Now on to the 47% figure: When the War Resisters League tries to figure out its percentage each year, it looks not only at the Defense Department budget, but things like veterans’ benefits and those parts of other departments’ budgets that are also military spending (a lot of the nuclear weapons spending is done through the Department of Energy, for instance). Different people have different ideas of what constitutes military spending — is the Coast Guard a branch of the military, or is it more of a police force? is NASA military, or only the part of its budget that goes expressly to military satellites and such? etc. These are judgment calls, and the War Resisters League has its judgments but yours might very well be different.
Then there’s the question of estimating how much of the national debt was generated by military spending. If a certain percentage of the debt was accumulated to support military spending, then some percentage of the interest on that debt ought to be counted as military spending too. There are a couple of ways you could figure this:
Suppose that for a particular year military spending was $300 billion and total spending was $600 billion, and the deficit for that year was $100 billion. Methodology A: Since military spending was 50% of total spending, you could argue that the military portion of that debt was 50% or $50 billion. Methodology B: Or you could argue that if there were no military spending, there would be no debt — in fact, we would have a surplus; therefore, the debt for that year is entirely military-created.

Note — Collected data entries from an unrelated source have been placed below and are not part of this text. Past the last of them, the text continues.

(** ** The theorems *)

(** The value of a header folded over several lines, on any byte source:
    white space before the value is dropped, each line end followed by white
    space stands for that white space, and the iteration stops at the line end
    that is not: [collect_to_str] returns the value, the first byte of the
    next line is in [next_byte] and nothing after it has been read. *)
Theorem collect_to_str_folded {R} `{ByteSource R} (r : R) fuel ws v (folds : list (u8 * list u8)) c rest :
  source_inv r → (length (pending r) < fuel)%nat →
  pending r = ws ++ v ++ (folds ≫= fold_bytes) ++ [CR; LF; c] ++ rest →
  forallb is_lws ws = true → is_lws c = false →
  match v with b :: _ => is_lws b = false | [] => folds = [] end →
  Forall is_text v → Forall fold_ok folds →
  ∃ it, Iter.collect_to_str fuel (Iter.new r)
        = Done (v ++ (folds ≫= fold_value), it)
    ∧ next_byte it = Some c ∧ pending (it_reader it) = rest.
Proof.
  intros Hi Hf Hp Hws Hc Hv Hvt Hfolds.
  pose proof (new_Reads r (length (pending r)) Hi ltac:(lia)) as HR.
  rewrite (f_equal (unfold_value true false) Hp), unfold_value_message in HR by done.
  destruct (collect_to_str_spec _ fuel _ _ _ Hf HR) as (it' & E' & HA & Hfin).
  exists it'. split; [done|]. destruct HA as [(_ & _ & HE) _]. rewrite Hfin in HE. destruct HE as (_ & HE & Hnb).
  unfold stream in HE. rewrite Hnb in *. by simplify_eq/=.
Qed.

Lemma collect_to_str_folded_witness :
  ∃ it, Iter.collect_to_str 40 (Iter.new (mkTcp [lit " te"; lit "xt"; [CR]; [LF; SP]; lit "more"; [CR; LF]; lit "Host"] [] None))
        = Done (lit "text" ++ [(SP, lit "more")] ≫= fold_value, it)
    ∧ next_byte it = Some (chr "H") ∧ pending (it_reader it) = lit "ost".
Proof.
  eapply (collect_to_str_folded _ 40 [SP] (lit "text") [(SP, lit "more")] (chr "H") (lit "ost"));
    try reflexivity.
  - vm_compute. repeat constructor; discriminate.
  - vm_compute. lia.
  - vm_compute. repeat constructor; discriminate.
  - repeat constructor; vm_compute; discriminate.
Defined.

(** C28. The assertions that a byte is put back only when none is waiting
    (marked in the source as still to be verified) and the [unreachable!()] of
    [next] never fail: whatever the fuel, the state of the iterator and the
    bytes of the source, none of the methods fails the task. *)
Theorem iterator_never_fails {R} `{ByteSource R} (it : HeaderValueByteIterator R) fuel e :
  source_inv (it_reader it) →
  Iter.next fuel it ≠ Fail e ∧ Iter.consume_lws fuel it ≠ Fail e
  ∧ Iter.consume_comma_lws fuel it ≠ Fail e ∧ Iter.verify_consumed fuel it ≠ Fail e
  ∧ Iter.collect_to_str fuel it ≠ Fail e
  ∧ (∀ b, Iter.read_quoted_string fuel b it ≠ Fail e) ∧ Iter.read_token fuel it ≠ Fail e
  ∧ Iter.read_token_or_quoted_string fuel it ≠ Fail e
  ∧ (∀ b, Iter.read_parameter fuel b it ≠ Fail e) ∧ Iter.read_parameters fuel it ≠ Fail e.
Proof.
  intros Hi.
  assert (Hs : ∀ A (m : M (HeaderValueByteIterator R) A) Q, safe iter_ok m Q → m it ≠ Fail e).
  { intros A m Q Hm E. specialize (Hm it Hi). by rewrite E in Hm. }
  split_and?; intros; eapply Hs; auto using next_safe, consume_lws_safe, consume_comma_lws_safe,
    verify_consumed_safe, collect_to_str_safe, read_quoted_string_safe, read_token_safe,
    read_token_or_quoted_string_safe, read_parameter_safe, read_parameters_safe.
Qed.

Lemma iterator_never_fails_witness :
  Iter.read_parameters 30 (mkIter (mkTcp [lit ";a="; [DOUBLE_QUOTE]; lit "b c"] [] None) None false Normal)
  ≠ Fail "assertion failed: self.next_byte == None".
Proof.
  apply (iterator_never_fails (R:=TcpStream)). vm_compute. repeat constructor; discriminate.
Defined.

(** A token followed by a separator sends [read_token_or_quoted_string]
    into an endless loop: with the separator put back the loop goes round
    again instead of stopping, so the call returns for no amount of fuel. *)
Theorem read_token_or_quoted_string_diverges {R} `{ByteSource R}
    (it : HeaderValueByteIterator R) n tok sep more rest fuel :
  Reads n it (tok ++ sep :: more) rest → at_start it = false →
  tok ≠ [] → Forall (λ b, is_token_item b = true) tok → is_separator sep = true →
  Iter.read_token_or_quoted_string fuel it = Diverge.
Proof.
  intros HR Hs Ht0 Ht Hsep.
  eapply mle_Diverge; [apply (read_token_or_quoted_string_mle fuel (S (max fuel n))); lia|].
  pose proof (read_token_or_quoted_string_spec n (S (max fuel n)) it _ rest ltac:(lia) HR (or_introl Hs)) as E.
  unfold token_or_quoted in E. destruct tok as [|b tok]; [done|]. cbn [app] in E.
  apply Forall_cons in Ht as [Hb Ht].
  destruct (Z.eqb_spec b DOUBLE_QUOTE) as [->|Hne]; [done|].
  replace (existsb is_separator (b :: tok ++ sep :: more)) with true in E; [done|].
  symmetry. apply existsb_exists. exists sep. split; [|done].
  right. apply in_or_app. right. by left.
Qed.

(** The value of [Content-Type: text/html;charset=utf-8;q=1] at [utf-8]. *)
Lemma read_token_or_quoted_string_diverges_witness :
  Iter.read_token_or_quoted_string 1000
    (mkIter (lit "utf-8;q=1" ++ [CR; LF; CR; LF]) None false Normal) = Diverge.
Proof.
  eapply (read_token_or_quoted_string_diverges (R:=list u8) _ 13 (lit "utf-8") (chr ";") (lit "q=1") [CR; LF]);
    try reflexivity; [|discriminate|repeat constructor].
  split; [exact I|]. split; [vm_compute; lia|reflexivity].
Defined.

Methodology A would yield a figure of about 50–60% (by some calculations); methodology B, of course, gives 100%. The War Resisters League uses a compromise figure of 80%, saying “we believe if there had been no military spending most (if not all) of the national debt would have been eliminated.”
The War Resisters league also uses the non-trust-fund portion of the federal budget in its calculations, the same way the government pie-charters did before . So it’s a more accurate view of where your federal income tax dollar is spent (because it doesn’t also include your payments to social security or medicare in the calculation).
Because of differences of methodology, different groups come up with different totals for the same budget: The Center for Defense Information believes that 51% of the federal budget went to military spending. The Friends Committee on National Legislation came up with a figure of 41%. The National Priorities Project leaves such things as interest payments, veterans’ benefits, and the like out of its calculation and gets a figure of 26.2% for the budget. The War Resisters League says in the budget, the number is 47% and they go into their methodology at some length on their site.
In addition to the web sites I’ve linked to above, I got a lot of information for this page (including the quote about different debt calculation methodologies) from the book War Tax Resistance: A Guide to Withholding Your Support from the Military 5th ed., , published by the War Resisters League.